What Your Behavioral Health Practice Should Look For In Its Next EHR

Finding the right EHR system is a crucial decision for any behavioral health practice. Implementing a new EHR requires a significant investment of time, money and leadership.

To improve your chances of finding the right solution, the EHR software should be designed specifically for mental health professionals. A specialty-specific solution will improve your practice management, improve patient communication, and provide medication management, revenue cycle management and more.

How well a system ultimately meets the needs of a behavioral health practice largely depends on how well the practice or organization defines its needs before selecting a platform. Most practices begin by establishing key clinical, business and productivity goals.

 

To help you define the requirements for your mental health EHR system, we’ve provided a list of the most common features to look for when buying EHR and practice management software.

Behavioral Health Specialization: A specialty-specific behavioral health EHR is tailored for the needs and workflows of psychiatrists, psychologists, therapists, social workers and counselors. They include forms and templates tailored to the specialty, which helps improve overall workflow and efficiency.

Templates:  A specialty-specific EHR will come pre-loaded with notes and templates specifically designed for psychotherapy and psychiatry, including DSM-IV-R / DSM-V criteria. You should be able to customize your charting preferences and integrate them into your existing workflow for evaluations, therapy sessions, follow-up visits and other encounters.

24/7 Access:  In a cloud-based system, the data is stored externally and can be accessed from anywhere, only requiring a computer with an internet connection. There is no hardware or software installation required. Client-server systems store data in-house and requires a server and software be installed in the practitioner’s location. These days, behavioral health practices are increasingly turning to cloud-based EHRs for IT resource savings, improved accessibility and security reasons.

Patient Scheduling: An EHR for psychiatry and behavioral health practices should allow you to create your own appointment types, such as new patients and support groups. Track patient appointments and know which clients rescheduled, cancelled or did not show.

Patient Communication: The patient portal enables patient registration, appointment requests and prescription refills. Patients can receive automatic appointment reminder calls, emails and SMS messages.

Medication Management: E-prescribing and drug interaction checking are particularly important in psychiatry, where multiple medications and complex regimens makes medication management a particular challenge. Recalls and health maintenance reminders are also important as drugs such as lithium, tricyclic antidepressants and clozapine require therapeutic monitoring and ongoing lab work.

Billing and Revenue Cycle Management: Integrated charge capture and claim creation is important for billing efficiency.

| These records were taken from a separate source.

(* ===== verification/TtlEvents.v ===== *)
(** pkg/drivers/fdb/fdb_ttl.go: ttlEvents, the events that the loop of [ttl]
    receives.

    A goroutine lists the live keys in pages of 1000 and then watches from the
    revision of the first page; it passes on what has a lease.  The channel is
    the list of what was sent on it. *)
From stdpp Require Import base strings list gmap.
From Stdlib Require Import Strings.Byte ZArith Lia.
From S2P Require Import Prelude FdbApi Util Subspaces Transact Write Read Watch Ttl.

(** [newListCollector(f, 1000, true)] *)
Definition ttl_page_size : Z := 1000.
Definition ttl_root : bytes := str "/".

(** Why the channel is closed. *)
Inductive ttlEnd :=
| ListFailed (err : error)
| WatchCompacted
| WatchClosed.

Section TtlEventsDefs.
Context `{FB : FdbBindings, KV : KVStore, CF : Config}.

(** One page of the list; the revision that comes with an error is 0. *)
Definition ttl_page (f : FDB) (envs : list (TransactEnv BatchEnv)) (startKey : bytes) (maxRevision : Z)
    (s : store) : option (res Z) * store * list RevRecord :=
  let '(r, s, collector) :=
    listWithCollector f envs ttl_root startKey maxRevision (newListCollector f ttl_page_size true) s in
  (r, s, lc_records collector).

(** The events of the records of a page that have a lease. *)
Definition leased_records (revRecords : list RevRecord) : res (list Event) :=
  map_res revRecordToEvent (filter (fun r => 0 < Lease (rr_Record r)) revRecords).

(** The loop over the pages, [err] and [revRecords] being those of the last
    page read, [pages] the environments of the next ones: what it sends, and
    the error that makes the goroutine return. *)
Fixpoint ttl_pages (f : FDB) (rev : Z) (pages : list (list (TransactEnv BatchEnv)))
    (err : option error) (revRecords : list RevRecord) (s : store)
    : option (res (list Event * option error)) * store :=
  match last revRecords with
  | None => (Some (Ok ([], None)), s)
  | Some lastRecord =>
      match err with
      | Some e => (Some (Ok ([], Some e)), s)
      | None =>
          match leased_records revRecords, pages with
          | Panic, _ => (Some Panic, s)
          | Err e, _ => (Some (Err e), s)
          | Ok sent, [] => (None, s)
          | Ok sent, envs :: pages =>
              match ttl_page f envs (Key (rr_Record lastRecord)) rev s with
              | (None, s, _) => (None, s)
              | (Some Panic, s, _) => (Some Panic, s)
              | (Some r, s, records) =>
                  let '(out, s) := ttl_pages f rev pages (err_of r) records s in
                  ((fun x => let? '(more, e) := x in Ok (sent ++ more, e)) <$> out, s)
              end
          end
      end
  end.

(** The watch after the list: the events with a lease, and how it ends. *)
Definition ttl_watch (f : FDB) (envs : list (TransactEnv BatchEnv)) (rev : Z) (values : list (list Event))
    (s : store) : option (res (list Event * ttlEnd)) * store :=
  match Watch f envs ttl_root rev values s with
  | (None, s) => (None, s)
  | (Some Panic, s) => (Some Panic, s)
  | (Some (Err e), s) => (Some (Err e), s)
  | (Some (Ok (wr, batches)), s) =>
      (Some (Ok (if negb (wr_CompactRevision wr =? 0) then ([], WatchCompacted)
                 else (filter (fun e => 0 < kv_Lease (ev_KV e)) (mjoin batches), WatchClosed))), s)
  end.

(** [ttlEvents], with [values] the batches that the poll loop sends from the
    watch's subscription on. *)
Definition ttlEvents (f : FDB) (envs : list (TransactEnv BatchEnv)) (pages : list (list (TransactEnv BatchEnv)))
    (wenvs : list (TransactEnv BatchEnv)) (values : list (list Event)) (s : store)
    : option (res (list Event * ttlEnd)) * store :=
  match ttl_page f envs [] 0 s with
  | (None, s, _) => (None, s)
  | (Some Panic, s, _) => (Some Panic, s)
  | (Some r, s, revRecords) =>
      let rev := match r with Ok rev => rev | _ => 0 end in
      match ttl_pages f rev pages (err_of r) revRecords s with
      | (None, s) => (None, s)
      | (Some Panic, s) => (Some Panic, s)
      | (Some (Err e), s) => (Some (Err e), s)
      | (Some (Ok (sent, Some e)), s) => (Some (Ok (sent, ListFailed e)), s)
      | (Some (Ok (sent, None)), s) =>
          let '(out, s) := ttl_watch f wenvs rev values s in
          ((fun x => let? '(more, e) := x in Ok (sent ++ more, e)) <$> out, s)
      end
  end.
End TtlEventsDefs.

Having a claim automatically created and populated with charge codes from the visit can help streamline the revenue cycle process.

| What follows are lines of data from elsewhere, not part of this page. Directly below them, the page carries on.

(* ===== verification/Start.v ===== *)
(** pkg/drivers/fdb/fdb.go: how the driver starts.

    [Start] sets the options of the client library, opens the database and the
    directory, clears the directory when told to, and writes the key that the
    API server's health check reads.  What the library answers is an input.
    The check of the library's version (fdb.MustAPIVersion), the goroutine
    that closes the database and the one of [ttl] are not part of it. *)
From stdpp Require Import base strings list gmap sorting.
From Stdlib Require Import Strings.Byte ZArith Lia.
From S2P Require Import Prelude FdbApi KeyOrder FdbInstance Util Subspaces SubspaceFacts Transact History Samples Write WriteSpec Read Scan ReadFacts KeySpace Refine.

(** [tls.Config] of kine: the fields that the driver uses. *)
Record tls_Config := mkTlsConfig {
  CertFile : bytes;
  KeyFile : bytes;
  CAFile : bytes;
  SkipVerify : bool
}.

(** The options of the client library that are set. *)
Inductive NetworkOption :=
| TLSCertPath (path : bytes)
| TLSKeyPath (path : bytes)
| TLSCaPath (path : bytes)
| TLSVerifyPeers (pattern : bytes)
| TraceEnable (path : bytes)
| TraceFormat (format : bytes).

(** Setting options one after the other until one fails: those that were
    tried, and the error. *)
Fixpoint set_options (setOption : NetworkOption -> option error) (l : list NetworkOption)
    : list NetworkOption * option error :=
  match l with
  | [] => ([], None)
  | o :: l =>
      match setOption o with
      | Some e => ([o], Some e)
      | None => let '(done, e) := set_options setOption l in (o :: done, e)
      end
  end.

Definition given (path : bytes) (o : NetworkOption) : list NetworkOption :=
  if decide (path <> []) then [o] else [].

(** [setTLSConfig] *)
Definition setTLSConfig (setOption : NetworkOption -> option error) (c : tls_Config)
    : list NetworkOption * option error :=
  set_options setOption (
    given (CertFile c) (TLSCertPath (CertFile c)) ++ given (KeyFile c) (TLSKeyPath (KeyFile c)) ++
    given (CAFile c) (TLSCaPath (CAFile c)) ++
    (if SkipVerify c then [TLSVerifyPeers (str "Check.Valid=0")] else [])).

(** [logFDBTraces], up to its goroutine that copies the trace file. *)
Definition logFDBTraces (setOption : NetworkOption -> option error) (debug : bool)
    : list NetworkOption * option error :=
  if debug then set_options setOption [TraceEnable (str "/tmp"); TraceFormat (str "json")] else ([], None).

(** What [Start] meets: whether debug logs are on, the answers of the library,
    and the attempts of its two transactions. *)
Record startEnv `{KVStore} := mkStartEnv {
  se_debug : bool;
  se_setOption : NetworkOption -> option error;
  se_open : option error;
  se_timeout : option error;
  se_directory : res bytes;
  se_clear : TransactEnv unit;
  se_create : TransactEnv bytes;
  se_uuid : bytes
}.

Definition health_key : bytes := str "/registry/health".
Definition health_value : bytes :=
  let quote := [Byte.x22] in
  str "{" ++ quote ++ str "health" ++ quote ++ str ":" ++ quote ++ str "true" ++ quote ++ str "}".

Section StartDefs.
Context `{FB : FdbBindings, KV : KVStore, CF : Config}.

(** [tr.ClearRange(f.dir)] *)
Definition clear_body (dir : bytes) (_ : unit) (tr : Transaction) (c : unit) : res (Z * Transaction) * unit :=
  (Ok (0, tr_ClearRange tr (FDBRangeKeys dir).1 (FDBRangeKeys dir).2), c).

(** The directory, cleared or as it is. *)
Definition start_clear (CleanDirOnStart : bool) (dir : bytes) (te : TransactEnv unit) (s : store)
    : option (res unit) * store :=
  if CleanDirOnStart then
    match transact (clear_body dir) te s tt with
    | (Some (Ok _), s, _) => (Some (Ok tt), s)
    | (Some (Err e), s, _) => (Some (Err e), s)
    | (Some Panic, s, _) => (Some Panic, s)
    | (None, s, _) => (None, s)
    end
  else (Some (Ok tt), s).

(** The key of the health check; an error is only logged. *)
Definition start_health (f : FDB) (env : startEnv) (s : store) (pollKick : bool) : option (res FDB) * store * bool :=
  if APITest then (Some (Ok f), s, pollKick)
  else
    match Create f (se_create env) (se_uuid env) health_key health_value 0 s pollKick with
    | (Some Panic, s, pollKick) => (Some Panic, s, pollKick)
    | (Some _, s, pollKick) => (Some (Ok f), s, pollKick)
    | (None, s, pollKick) => (None, s, pollKick)
    end.

(** [Start]: the driver with its subspaces, or the first error. *)
Definition Start (CleanDirOnStart : bool) (tlsConfig : tls_Config) (env : startEnv) (s : store) (pollKick : bool)
    : option (res FDB) * store * bool :=
  match (logFDBTraces (se_setOption env) (se_debug env)).2,
        (setTLSConfig (se_setOption env) tlsConfig).2, se_open env, se_timeout env, se_directory env with
  | Some e, _, _, _, _ | None, Some e, _, _, _ | None, None, Some e, _, _ | None, None, None, Some e, _ 
  | None, None, None, None, Err e => (Some (Err e), s, pollKick)
  | None, None, None, None, Panic => (Some Panic, s, pollKick)
  | None, None, None, None, Ok dir =>
      match start_clear CleanDirOnStart dir (se_clear env) s with
      | (Some (Ok _), s) => start_health (openSubspaces dir) env s pollKick
      | (Some (Err e), s) => (Some (Err e), s, pollKick)
      | (Some Panic, s) => (Some Panic, s, pollKick)
      | (None, s) => (None, s, pollKick)
      end
  end.

(** [DbSize]: the library's estimate of the size of the directory. *)
Definition DbSize (GetEstimatedRangeSizeBytes : Transaction -> bytes * bytes -> res Z) (dir : bytes)
    (te : TransactEnv unit) (s : store) : option (res Z) * store :=
  match transact (fun _ tr (_ : unit) =>
          (let? n := GetEstimatedRangeSizeBytes tr (FDBRangeKeys dir) in Ok (n, tr), tt)) te s tt with
  | (Some (Ok (n, _)), s, _) => (Some (Ok n), s)
  | (Some (Err e), s, _) => (Some (Err e), s)
  | (Some Panic, s, _) => (Some Panic, s)
  | (None, s, _) => (None, s)
  end.
End StartDefs.

(** * What a start leaves *)

Section StartSpec.
Context `{FB : FdbBindings, KV : KVStore, CF : Config}.
Context (dir : bytes) (Htest : APITest = false).
Abbreviation f := (openSubspaces dir).

(** A clearing transaction that commits in the end, after attempts that fail
    or whose commit is unknown. *)
Definition clear_run (te : TransactEnv unit) : Prop :=
  te_create te = None /\ exists pre a, te_attempts te = pre ++ [a] /\
    Forall (fun b => at_on_error b = None) pre /\
    at_fault a = None /\ at_commit a = Committed /\ at_force_retry a = false.

(** The range of a directory holds the keys of its subspaces. *)
Lemma cleared_in_dir s k :
  (dir ++ [Byte.x02]) `prefix_of` k -> sget (sclear_range s (FDBRangeKeys dir).1 (FDBRangeKeys dir).2) k = None.
Proof.
  intros [r ->]. rewrite FDBRangeKeys_spec, sget_clear_range, <-app_assoc. cbn [fst snd app].
  apply decide_True. split; [apply blt_le|]; apply blt_app_l, blt_cons; left; cbn; lia.
Qed.

Lemma clear_empties te s :
  clear_run te -> exists s2, start_clear true dir te s = (Some (Ok tt), s2) /\ Repr dir s2 [] 0.
Proof.
  intros (Hcreate & pre & a & Hatt & Hpre & Hfault & Hcommit & Hforce).
  enough (H : exists x s2, retryable (clear_body dir) (te_attempts te) s tt = (Some (Ok x), s2, tt) /\ Repr dir s2 [] 0).
  { destruct H as (x & s2 & Hr & HR). exists s2. split; [|done]. unfold start_clear, transact. by rewrite Hcreate, Hr. }
  rewrite Hatt. clear Hatt. revert s. induction Hpre as [|b pre Hb _ IH]; intros s; cbn [app retryable].
  - unfold wrapped, clear_body, retry_decision. rewrite Hfault, Hcommit, Hforce.
    eexists _, _. split; [reflexivity|]. apply Repr_empty. intros k. apply cleared_in_dir.
  - unfold wrapped, clear_body, retry_decision. rewrite Hb.
    destruct (at_fault b); [destruct (at_force_retry b); apply IH|].
    destruct (at_commit b) as [| |[]], (at_force_retry b); try apply IH.
    eexists _, _. split; [reflexivity|]. apply Repr_empty. intros k. apply cleared_in_dir.
Qed.

(** Writes of other keys leave a key alone. *)
Lemma others_keep key sp sp2 :
  rtc (other_step (fun k => k <> key)) sp sp2 -> sp_map sp2 !! key = sp_map sp !! key.
Proof.
  induction 1 as [|sp sp1 sp2 Hstep _ IH]; [done|]. rewrite IH.
  destruct Hstep; cbn [sp_map]; [by rewrite lookup_insert_ne|by rewrite lookup_delete_ne].
Qed.

Lemma created_live key value lease sp r sp2 :
  atomically sp (CCreate key value lease) r sp2 -> is_Some (sp_map sp2 !! key).
Proof.
  intros (sp1 & sp1' & _ & Hstep & Hrest). cbn [disturbs] in Hrest. rewrite (others_keep key _ _ Hrest).
  inversion Hstep; subst; cbn [sp_map]; [rewrite lookup_insert_eq|]; eauto.
Qed.

(** The library and the clearing do not fail. *)
Record start_ok (env : startEnv) : Prop := mkStartOk {
  so_options o : se_setOption env o = None;
  so_open : se_open env = None;
  so_timeout : se_timeout env = None;
  so_directory : se_directory env = Ok dir;
  so_clear : clear_run (se_clear env)
}.

Lemma set_options_ok setOption l : (forall o, setOption o = None) -> set_options setOption l = (l, None).
Proof. intros H0. induction l as [|o l IH]; [done|]. cbn. by rewrite H0, IH. Qed.

Definition start_call : call := CCreate health_key health_value 0.
Definition start_env (env : startEnv) : callEnv := mkCallEnv _ (se_create env) (se_uuid env) [].

(** The health key is created when it is not there, atomically. *)
Lemma start_health_simulated env s h c :
  Repr dir s h c -> write_env dir health_key h c (start_env env) ->
  exists s2 kick h2 r, start_health f env s false = (Some (Ok f), s2, kick) /\ Repr dir s2 h2 c /\
    atomically (space_of h) start_call r (space_of h2).
Proof.
  intros HR Hw.
  destruct (write_create dir health_key health_value 0 (start_env env) s h c HR) as (r & s2 & h2 & He & HR2 & Hat).
  { split; [unfold is_int64, int64_min, int64_max; lia|]. split; [vm_compute; congruence|done]. }
  apply (takes_effect_atomically dir health_key _ _ _ s2 _ c) in Hat; [|done..].
  unfold exec, start_env in He. cbn [en_te en_uuid] in He. unfold start_health. rewrite Htest.
  destruct (Create _ _ _ _ _ _ s false) as [[[[z|e|]|] s3] kick]; try done; try (destruct e; done).
  - exists s3, kick, h2, r. split; [done|]. by injection He as _ <-.
  - exists s3, kick, h2, r. split; [done|]. destruct e; try done. by injection He as _ <-.
Qed.

(** C27: a start with a library that answers leaves a driver that serves: it
    opens the subspaces of its directory, over the history that was there, or
    over none when the directory is to be cleared, whatever it held before;
    the key of the health check is live, and nothing else was changed. *)
Theorem Start_serves clean tlsConfig env s h c :
  start_ok env -> (if clean : bool then h = [] /\ c = 0 else Repr dir s h c) ->
  write_env dir health_key h c (start_env env) ->
  exists s2 kick h2 r, Start clean tlsConfig env s false = (Some (Ok f), s2, kick) /\ Repr dir s2 h2 c /\
    atomically (space_of h) (CCreate health_key health_value 0) r (space_of h2) /\
    is_Some (sp_map (space_of h2) !! health_key).
Proof.
  intros [Hopt Hopen Htime Hdir Hclear] Hh Hw.
  assert (Hs : exists s1, start_clear clean dir (se_clear env) s = (Some (Ok tt), s1) /\ Repr dir s1 h c).
  { destruct clean; [|by exists s]. destruct Hh as [-> ->]. by apply clear_empties. }
  destruct Hs as (s1 & Hs1 & HR1).
  destruct (start_health_simulated env s1 h c HR1 Hw) as (s2 & kick & h2 & r & He & HR2 & Hat).
  exists s2, kick, h2, r. split; [|split; [done|split; [done|by eapply created_live]]].
  unfold Start, logFDBTraces, setTLSConfig.
  rewrite !set_options_ok, Hopen, Htime, Hdir by done. cbn [snd].
  destruct (se_debug env); cbn [snd]; by rewrite Hs1.
Qed.
End StartSpec.

(** * Runs *)

(** The sample's directory is cleared, by a commit that is unknown at first,
    and the health key created. *)
Definition start_sample : startEnv :=
  mkStartEnv _ true (fun _ => None) None None (Ok sample_dir)
    (mkTransactEnv None [mkAttempt id tt None 20 (CommitUnknown true) 20 0 false None;
                         mkAttempt id tt None 21 Committed 21 0 false None])
    (mkTransactEnv None [sample_attempt 50 Byte.x24 Committed]) (sample_uuid Byte.x23).

Lemma start_sample_write : write_env sample_dir health_key [] 0 (start_env start_sample).
Proof.
  split; [|split; [|constructor]].
  - split; [done|]. exists [], (sample_attempt 50 Byte.x24 Committed). split; [done|].
    split; [apply Forall_singleton, sample_attempt_ok; unfold int64_max; lia|].
    split; [repeat constructor|]. split; [|split; [constructor|done]]. apply Forall_singleton. constructor.
  - exists 40. split; [lia|]. split; [constructor|]. apply steady_quiet; [lia|done].
Qed.

Lemma Start_serves_witness :
  exists s2 kick h2 r,
    Start (CF := sample_config) true (mkTlsConfig (str "cert.pem") [] [] true) start_sample sample_store false =
      (Some (Ok (openSubspaces sample_dir)), s2, kick) /\ Repr sample_dir s2 h2 0 /\
    atomically (space_of []) (CCreate health_key health_value 0) r (space_of h2) /\
    is_Some (sp_map (space_of h2) !! health_key).
Proof.
  apply (Start_serves (KV := map_store) (CF := sample_config) sample_dir eq_refl true).
  - split; try done. split; [done|].
    exists [mkAttempt id tt None 20 (CommitUnknown true) 20 0 false None],
      (mkAttempt id tt None 21 Committed 21 0 false None).
    split; [done|]. split; [by apply Forall_singleton|done].
  - done.
  - exact start_sample_write.
Defined.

Certification: Eligible health care professionals and hospitals must use certified EHR technology in order to achieve Meaningful Use (MU) and qualify for government incentive payments. Certified EHRs have the functionality and security necessary to reach those benchmarks.

Meaningful Use Reporting: Meaningful Use defines the minimum government standards for using EHR and for exchanging patient clinical data between healthcare providers, insurers and patients. The rules determine whether or not a provider may qualify for government incentive payments. The ability for on EHR to create detailed reports tracking MU attestation is essential for reimbursement.

The process of choosing an EHR can be challenging and takes time. Knowing your organization’s goals and the features you require will help you decide on a system that best suits the needs of your behavioral health practice.